The first part was solved by Github Copilot after a few iterations where it had problems with parsing the input. I just gave it some observations.

Part 2 was solved at first try. The only problem was that the response length exceeded a limit. However, it was easy to figure out the last few lines of the code.

The whole conversation is in the file day4.md.

Day 5

In the first part, it started with a suggestion in Python. Funny. It needed some help to get the parsing of the input right. On the real input, the code had to use long instead of int, but that was all.

I was impressed that it understood the specification so well. A lot faster than I did.

The second part offered a challenge in terms of memory usage and performance. It solved it correctly for the test input at first try. The real input caused an out-of-memory error. It then suggested a solution that hadn't terminated in 5 minutes. The last suggestion clocked in under 4 minutes. It explained the complexity:

"The current solution has a time complexity of O(n*m), where n is the number of seeds and m is the number of mappings... One way to improve the performance is to sort the mappings by their source start values. This way, when mapping a value, you can use binary search to quickly find the mapping that applies to the value, instead of having to check each mapping in turn. This can reduce the time complexity of the mapping operation from O(m) to O(log m)..."

The whole conversation is in the file day5.md.

Day 6

First part, AI has serious problems with parsing the input. I let it try several times until I helped it with a comment about repetead whitespace is a single separator. Then it solved it. It was obvious that it was taking chances, focusing on the algorithm and not the input.

At the second part, it presented only pseudocode. I expressed a concern that it was not efficient enough. So it was tricked into doing a premature optimization.

That went down a rabbit hole where it could not find the correct solution. I suggested it to try a non-optimized approach and it worked on the second try. The optimization was not needed.

Day 7

I decided to take a more active part and sort of read my mind, or by chance, it didn't give me all the code at once. We developed the solution in steps. I suggested some simplifications and pointed out a few mistakes. On first run, it worked.

In the second part, Copilot was not able to solve it at all. Despite that I tried to help it with observations. I decided that we should write tests to see where we failed. Copilot wrote a few tests and I added some more. Copilot failed to come up with an implementation that passed the tests. I took over the keyboard and broke down the logic into small methods. It was then easy to pinpoint each case.

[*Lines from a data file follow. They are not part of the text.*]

(* ===== verification/Net.v ===== *)
(** * The world outside a client: groups that refine the abstract machine

    A group is the abstract versioned map that a server refines
    ([ServerProps.server_refines_spec]).  A script says what happens around each
    call: the requests other clients get executed before it, how often the call's
    request is executed without its answer arriving (a router sends it to the next
    replica when an answer is late), and how it is answered in the end.  The log
    records every executed request with its reply. *)
From stdpp Require Import prelude gmap strings.
From stdpp Require Import options.
From S2P Require Import Prelude KvApi ExpiryHeap Store Server ServerProps Pb Router Grpc.
Local Open Scope Z_scope.

Inductive answer_kind := Answered | Refused (e : Err) | NoAnswer.
Record turn := { tn_others : list (Z * request); tn_lost : nat; tn_kind : answer_kind; tn_now : Z }.
(** Without a script every request is executed once and answered. *)
Definition calm : turn := {| tn_others := []; tn_lost := 0; tn_kind := Answered; tn_now := 0 |}.

Record log_entry := { lg_ours : bool; lg_group : Z; lg_req : request; lg_reply : option reply }.
Record net := mkNet { nt_groups : Z → amap; nt_script : list turn; nt_log : list log_entry }.

Definition set_group (g : Z) (m : amap) (gs : Z → amap) : Z → amap := λ g', if decide (g' = g) then m else gs g'.
(** Executing a request on a group. *)
Definition execute (ours : bool) (now g : Z) (req : request) (w : net) : net * option reply :=
  let '(m, rep) := spec_step now now (nt_groups w g) req in
  (mkNet (set_group g m (nt_groups w)) (nt_script w) (nt_log w ++ [{| lg_ours := ours; lg_group := g; lg_req := req; lg_reply := rep |}]), rep).
Definition execute_others (now : Z) (l : list (Z * request)) (w : net) : net :=
  foldl (λ w '(g, req), (execute false now g req w).1) w l.
Definition execute_lost (now g : Z) (req : request) (n : nat) (w : net) : net :=
  Nat.iter n (λ w, (execute true now g req w).1) w.

(** A call: an error code for a refusal, a reply, or nothing. *)
Definition call (g : Z) (req : request) (w : net) : net * option (Err + option reply) :=
  let t := default calm (head (nt_script w)) in
  let w := mkNet (nt_groups w) (tail (nt_script w)) (nt_log w) in
  let w := execute_others (tn_now t) (tn_others t) w in
  let w := execute_lost (tn_now t) g req (tn_lost t) w in
  match tn_kind t with
  | Answered => let '(w, rep) := execute true (tn_now t) g req w in (w, Some (inr rep))
  | Refused e => (w, Some (inl e))
  | NoAnswer => (w, None)
  end.

(** ** Calls as the router gives them *)

(** What the service answers when [submit] has that outcome. *)
Definition submitted (r : Err + option reply) (_ : request) : Err * option reply :=
  match r with inl e => (e, None) | inr rep => (OK, rep) end.
Definition net_get (g : Z) (key : string) (w : net) : net * option GetResponse :=
  let '(w, r) := call g (ReqGet {| GetArgs_Key := key |}) w in
  (w, (λ r, (grpc_Get false false (λ req, (submitted r req, false)) zeroStats key).2) <$> r).
Definition net_put (g : Z) (req : PutRequest) (w : net) : net * option PutResponse :=
  let '(w, r) := call g (ReqPut {| PutArgs_Key := PutRequest_key req; PutArgs_Value := PutRequest_value req;
                                   PutArgs_Version := PutRequest_version req; PutArgs_TTL := PutRequest_ttl_seconds req |}) w in
  (w, (λ r, grpc_Put false (submitted r) req) <$> r).
Definition net_delete (g : Z) (key : string) (w : net) : net * option DeleteResponse :=
  let '(w, r) := call g (ReqDelete {| DeleteArgs_Key := key |}) w in
  (w, (λ r, grpc_Delete false (submitted r) key) <$> r).

(** The entries a piece of the client's work added to the log. *)
Definition ours_since (w w' : net) : list log_entry := filter (λ e, lg_ours e = true) (drop (length (nt_log w)) (nt_log w')).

The conversation for part 1 is in the file day7.md.

Day 8

Part 1 was quite easy. I just had to help it with the parsing of the input. It seems that empty lines often trips it up.

Part 2 was a bit tricky, unnecessary so because we didn't read the specification in enough detail. While trying to find out was wrong, I peeked at Reddit and found a mentioning of LCM. Copilot understood the concept and added some code. We were still traversing the graph in a wrong way. Rereading the specification revealed a silly mistake.

The confidence of Copilot is sometimes a bit in the way. I get the feeling that it has read the specification correctly and already have a solution. I have had confident coworkers, so the feeling is not novel.

I have not saved the conversion this time, not sure that it is important.

Day 9

Part 1. It started with giving me some pseudocode. Instead of asking it to implement all of it, I asked for a piece at the time, starting with parsing the input. That gave me better understanding of the solution. The first try was wrong, but it was easy to fix.

Part 2 posed no problems other than a detail in the understanding of the specification, again.

Day 10

Part 1 was a complete failure, almost.It did understand the meaning of the letters when I asked for an enum to represent them. For example, '-' was called HORIZONTAL. However, when traversing the maze, it didn't care about the letters. It started discussing depth-first and breadth-first search. Since the start point's connections were not known, it had to be deduced, something it didn't manage to solve.

The problem didn't fit its way of guessing.

So I had to do much of the work myself. Some help it still gave, but it definitely didn't solve it.